Students with better financial aid packages complete at higher rates and at a faster pace than students with lesser financial aid packages

Students who have a higher percentage of their financial need met by need-based financial aid are more likely to complete college and do so earlier.  This pattern is consistent for the four cohorts of the study (men and women who began at a 4-year institution and men and women who began at a community or technical college).  On average, the students in the highest (4th) quartile of financial aid as a percent of need completed at higher rates and sooner than students in the next (3rd) quartile; students in the third quartile completed at higher rates and sooner than students in the second quartile; and students in the second quartile completed at higher rates and sooner than students in the lowest (1st) quartile.

Needy students who receive greater amounts of financial aid are more likely to attend full-time; or, alternatively, needy students who attend college full-time are more likely to receive greater amounts of financial aid

The causality is not clear: 

  • Are needy students who attend college full-time more likely to receive greater amounts of financial aid?; or 
  • Are needy students who receive higher amounts of aid compared to their need more likely to attend college full-time?  

In either case the evidence is that the students who have higher amounts of their financial need met by financial aid are also are more likely to attend college full-time and earn more college-level credits.  This pattern holds for the first four years for all four cohorts and the four quartiles of aid recipients.  After the fourth year the pattern begins to break down as the remaining students who have not completed or dropped out are more likely to be attending college part-time.

Student who did not receive financial aid in the second year were less likely to complete

All students in this study received need-based financial aid in their first year of college.  Not all of the students who continued after the first year received aid in the second year.  Of the students who continued, 85 percent received aid and 15 percent did not.  The students who did not receive need-based aid in the second year were more likely to be attending less than full-time, more likely to be working, and less likely to graduate.

The amount of unmet need for students still receiving aid increases every year and the problem is worse for the students with lesser aid packages

Unmet need is the difference between a student’s financial need and the amount of financial aid received by the student.  The amount of unmet need tends to increase from year-to-year as need-based aid does not keep pace with financial need.  Financial need is the difference between the cost of attending a university or college and the expected family contribution toward that cost.  As the costs go up (and/or the expected family contributions go down), financial need increases.  Students with the better financial aid packages see year-to-year increases in the amount of aid – but not as much as the increase in financial need.  The lesser aid packages remain relatively constant from year-to-year. Thus, these students have a bigger problem with unmet need.

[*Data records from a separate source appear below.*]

(** ** A turn *)

(** The peer runs one step with part of what is on its way; what it does not
    take stays on the way. *)
Definition turn (h : handler) (inbox : list ReadEvent) (corks : list bool) (t : Z) : handler * bytes * bytes :=
  let '(_, h', w') := Handshake.advance_handshake_step ephemeral h (mkWorld inbox [] corks [] t) in
  (h', w_sent w', inbox_bytes (w_inbox w')).

(** Everything written before a stage. *)
Definition written (k : stage) : bytes :=
  match k with
  | S0 => []
  | S1 => output S0
  | S2 | S3 | S4 => output S0 ++ output S1
  | S5 => (output S0 ++ output S1) ++ output S4
  | S6 => ((output S0 ++ output S1) ++ output S4) ++ output S5
  end.

Lemma written_next k : k <> S6 -> written (next k) = written k ++ output k.
Proof. destruct k; cbn [written next output]; intros; rewrite ?app_nil_r; done. Qed.

Lemma inbox_bytes_app pre post : inbox_bytes (pre ++ post) = inbox_bytes pre ++ inbox_bytes post.
Proof. unfold inbox_bytes. by rewrite fmap_app, concat_app. Qed.
(** ** Properties *)

(** C27: [Context::term] waits for every actor.  However actors are spawned, start,
    fail and stop, and other tasks shut the context down: the counter of the wait
    group is the number of actors that hold a guard, no [done] panics, and when the
    wait ends before its ten seconds are over no actor holds a guard any more;
    conversely, with none left, a wait that looks at the counter ends. *)
Theorem term_waits_for_actors (HN : Notify) (HL : NotifyLaws) (a : actors) (elapsed : bool) (q : WaitGroup.waiter) :
  rtc actors_step no_actors a -> term_call a = Some (inl q) ->
  panicked a = false /\
  WaitGroup.get_count (actor_wait_group (ctx a)) = live (tasks a) /\
  ((Context.wait_step elapsed q (ctx a)).2 = inr true -> Forall (fun t => counted t = false) (tasks a)) /\
  (Forall (fun t => counted t = false) (tasks a) -> q <> WaitGroup.WaitNotified ->
   (Context.wait_step elapsed q (ctx a)).2 = inr true).
Proof.
  intros (Hc & Hl & Hp)%balanced_reachable _. split_and!; [done..| |].
  - rewrite <- live_none, <- Hc. unfold Context.wait_step.
    destruct q; cbn; [|destruct (poll_notified _) as [? []]; by destruct elapsed|];
      destruct (Z.eqb_spec (count (actor_wait_group (ctx a))) 0); [done|by destruct elapsed|done|by destruct elapsed].
  - rewrite <- live_none, <- Hc. intros Hz Hq. unfold Context.wait_step. destruct q; cbn; [|done|]; by rewrite Hz.
Qed.

Section Runs.
#[local] Existing Instance flag_notify.
#[local] Existing Instance flag_notify_laws.

Definition one_guard : ActorDropGuard := ActorDropGuard.new 7 ASession None (Some 1).

(** One actor runs when the wait looks at the counter. *)
Definition one_live : actors :=
  mkActors _ (Context.count_started (Context.publish_started 7 ASession (Some 1) Context.new)) [Live one_guard] None false.

Lemma one_live_reachable : rtc actors_step no_actors one_live.
Proof.
  eapply rtc_l; [apply (actor_spawn _ _ _ _ 7 ASession None (Some 1)); done|].
  eapply rtc_l; [apply (actor_publish _ [] _ [])|]. eapply rtc_l; [apply (actor_count _ [] _ [])|]. apply rtc_refl.
Qed.

Lemma term_waits_for_actors_witness :
  let a := mkActors _ (ctx one_live) [Live one_guard] (Some (inl WaitGroup.WaitFast)) false in
  rtc actors_step no_actors a /\ WaitGroup.get_count (actor_wait_group (ctx a)) = 1.
Proof.
  assert (Hr : rtc actors_step no_actors (mkActors _ (ctx one_live) [Live one_guard] (Some (inl WaitGroup.WaitFast)) false)).
  { eapply rtc_r; [apply one_live_reachable|]. apply actor_term. }
  split; [exact Hr|].
  destruct (term_waits_for_actors _ _ _ false WaitGroup.WaitFast Hr eq_refl) as (_ & Hc & _). exact Hc.
Defined.

(** A lost wakeup: the actor stops after the wait has looked at the counter and
    before it listens; [notify_waiters] reaches nobody, and the wait sits out its
    ten seconds with no actor left. *)
Lemma term_lost_wakeup :
  exists a, rtc actors_step no_actors a /\ tasks a = [] /\ term_call a = Some (inl WaitGroup.WaitNotified) /\
    count (actor_wait_group (ctx a)) = 0 /\
    let '(c, r) := Context.wait_step false WaitGroup.WaitNotified (ctx a) in
    r = inl WaitGroup.WaitNotified /\ Context.wait_step false WaitGroup.WaitNotified c = (c, inl WaitGroup.WaitNotified) /\
    (Context.wait_step true WaitGroup.WaitNotified c).2 = inr false.
Proof.
  eexists. split.
  - eapply (transitivity (R := rtc actors_step)); [apply one_live_reachable|].
    eapply rtc_l; [apply actor_term|]. eapply rtc_l; [apply (actor_wait false); reflexivity|].
    eapply rtc_l; [apply (actor_drop _ [] _ [])|]. eapply rtc_l; [apply (actor_check _ [] _ [])|].
    eapply rtc_l; [apply (actor_done _ [] _ []); reflexivity|]. apply rtc_refl.
  - vm_compute. done.
Qed.

(** A task that was spawned and not yet polled is not waited for. *)
Lemma term_misses_spawned :
  exists a, rtc actors_step no_actors a /\ tasks a = [Spawned one_guard] /\ term_call a = Some (inr true).
Proof.
  eexists. split.
  - eapply rtc_l; [apply (actor_spawn _ _ _ _ 7 ASession None (Some 1)); done|].
    eapply rtc_l; [apply actor_term|]. eapply rtc_l; [apply (actor_wait false); reflexivity|]. apply rtc_refl.
  - done.
Qed.

End Runs.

Students with the lowest financial aid package drop out at substantially higher rates, but even a bit more financial aid goes a long way toward decreasing dropout rates

The students who had the least amount of their financial need met by financial aid drop out at the highest rates.  However, there is not such a clear distinction among the students in the top quarter of financial aid recipients and the middle half of students.  Generally, the average dropout rate for students in the second quartile is closer to the average dropout rate in the highest quartile than to the lowest quartile.